### REQUIRED WORK
Could the entries below be retyped exactly and in full?

(Items listed in a dataset)
+ + +
Lemma settle_rejected (action : Action A) s e message e' :
  action e = (inl message, e') ->
  settle opts action s e
  = (inl (ActionError message),
     {| failures := failures s + 1;
        openedAt := if (failureThreshold opts <=? failures s + 1)%Z
                    then Some (clock e') else openedAt s |},
     e').
Proof.
  intros Hrun. unfold settle. rewrite Hrun.
  unfold finish, bind, recordFailure, bind, getState, putState, dateNow,
    throw, ret.
  destruct (failureThreshold opts <=? failures s + 1)%Z; reflexivity.
Qed.

(** The breaker reads the clock of the host and leaves the host as it
    is. *)
Lemma start_host s e :
  start opts s e
  = (fst (fst (start opts s (hostAtTime (clock e)))),
     snd (fst (start opts s (hostAtTime (clock e)))), e).
Proof.
  destruct s as [f [opened|]], e as [c r];
    unfold start, isOpen, bind, getState, dateNow, reset, putState, ret,
      throw, hostAtTime; simpl; [|reflexivity].
  destruct (cooldownMs opts <? c - opened)%Z; reflexivity.
Qed.

Lemma finish_host (outcome : string + A) s e :
  finish opts outcome s e
  = (match outcome with
     | inr result => inr result
     | inl message => inl (ActionError message)
     end,
     snd (fst (finish opts outcome s (hostAtTime (clock e)))), e).
Proof.
  destruct outcome as [message|result], e as [c r];
    unfold finish, bind, recordFailure, bind, getState, putState, dateNow,
      throw, ret, reset, hostAtTime; simpl; [|reflexivity].
  destruct (failureThreshold opts <=? failures s + 1)%Z; reflexivity.
Qed.
(** * BRITIMP consolidator: normaliser, gate, extractors and writer

    A shallow embedding of the three consolidator scripts of the repository
    ([consolidado_v3.py], [consolidado_v4.py], [britimp_consolidado_v4.py])
    and the properties their specification states about them.

    Conventions of the embedding.
    - A Python [str] is held as the bytes of its UTF-8 encoding (a Rocq
      [string]).  Substring tests and replacements commute with the
      encoding.  Case mapping, accent removal and white space are exact on
      U+0000..U+00FF (with the exceptions named at each definition);
      characters beyond that range are carried unchanged.
    - A Python [float] is held as the exact decimal it denotes (a [Q]);
      the rounding to binary64 and overflow past 1e308 are outside the
      model.  Beyond parsing, the program negates such values, compares
      them, tests them for zero and rounds them to integers: on a decimal
      binary64 holds exactly (a whole number below 2^53 in size, among
      others) the model and the program agree; on a longer decimal the
      program works on the nearest binary64, and [int(round(x))] raises
      for [inf].
    - A spreadsheet cell is one of the Python values named at [cell]. *)

From Stdlib Require Import ZArith QArith Qround String Ascii List Bool Lia.
From Stdlib Require Import DecimalString.
From stdpp Require Import gmap strings list fin_maps.

#[local] Open Scope string_scope.
#[local] Open Scope bool_scope.

(** ** Python strings *)

Module PyStr.

Definition chr (n : nat) : ascii := ascii_of_nat n.
Definition ord (c : ascii) : nat := nat_of_ascii c.

Definition between (lo hi : nat) (c : ascii) : bool :=
  (lo <=? ord c)%nat && (ord c <=? hi)%nat.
+ + +
### SOLUTION BELOW
Lemma settle_rejected (action : Action A) s e message e' :
  action e = (inl message, e') ->
  settle opts action s e
  = (inl (ActionError message),
     {| failures := failures s + 1;
        openedAt := if (failureThreshold opts <=? failures s + 1)%Z
                    then Some (clock e') else openedAt s |},
     e').
Proof.
  intros Hrun. unfold settle. rewrite Hrun.
  unfold finish, bind, recordFailure, bind, getState, putState, dateNow,
    throw, ret.
  destruct (failureThreshold opts <=? failures s + 1)%Z; reflexivity.
Qed.

(** The breaker reads the clock of the host and leaves the host as it
    is. *)
Lemma start_host s e :
  start opts s e
  = (fst (fst (start opts s (hostAtTime (clock e)))),
     snd (fst (start opts s (hostAtTime (clock e)))), e).
Proof.
  destruct s as [f [opened|]], e as [c r];
    unfold start, isOpen, bind, getState, dateNow, reset, putState, ret,
      throw, hostAtTime; simpl; [|reflexivity].
  destruct (cooldownMs opts <? c - opened)%Z; reflexivity.
Qed.

Lemma finish_host (outcome : string + A) s e :
  finish opts outcome s e
  = (match outcome with
     | inr result => inr result
     | inl message => inl (ActionError message)
     end,
     snd (fst (finish opts outcome s (hostAtTime (clock e)))), e).
Proof.
  destruct outcome as [message|result], e as [c r];
    unfold finish, bind, recordFailure, bind, getState, putState, dateNow,
      throw, ret, reset, hostAtTime; simpl; [|reflexivity].
  destruct (failureThreshold opts <=? failures s + 1)%Z; reflexivity.
Qed.
(** * BRITIMP consolidator: normaliser, gate, extractors and writer

    A shallow embedding of the three consolidator scripts of the repository
    ([consolidado_v3.py], [consolidado_v4.py], [britimp_consolidado_v4.py])
    and the properties their specification states about them.

    Conventions of the embedding.
    - A Python [str] is held as the bytes of its UTF-8 encoding (a Rocq
      [string]).  Substring tests and replacements commute with the
      encoding.  Case mapping, accent removal and white space are exact on
      U+0000..U+00FF (with the exceptions named at each definition);
      characters beyond that range are carried unchanged.
    - A Python [float] is held as the exact decimal it denotes (a [Q]);
      the rounding to binary64 and overflow past 1e308 are outside the
      model.  Beyond parsing, the program negates such values, compares
      them, tests them for zero and rounds them to integers: on a decimal
      binary64 holds exactly (a whole number below 2^53 in size, among
      others) the model and the program agree; on a longer decimal the
      program works on the nearest binary64, and [int(round(x))] raises
      for [inf].
    - A spreadsheet cell is one of the Python values named at [cell]. *)

From Stdlib Require Import ZArith QArith Qround String Ascii List Bool Lia.
From Stdlib Require Import DecimalString.
From stdpp Require Import gmap strings list fin_maps.

#[local] Open Scope string_scope.
#[local] Open Scope bool_scope.

(** ** Python strings *)

Module PyStr.

Definition chr (n : nat) : ascii := ascii_of_nat n.
Definition ord (c : ascii) : nat := nat_of_ascii c.

Definition between (lo hi : nat) (c : ascii) : bool :=
  (lo <=? ord c)%nat && (ord c <=? hi)%nat.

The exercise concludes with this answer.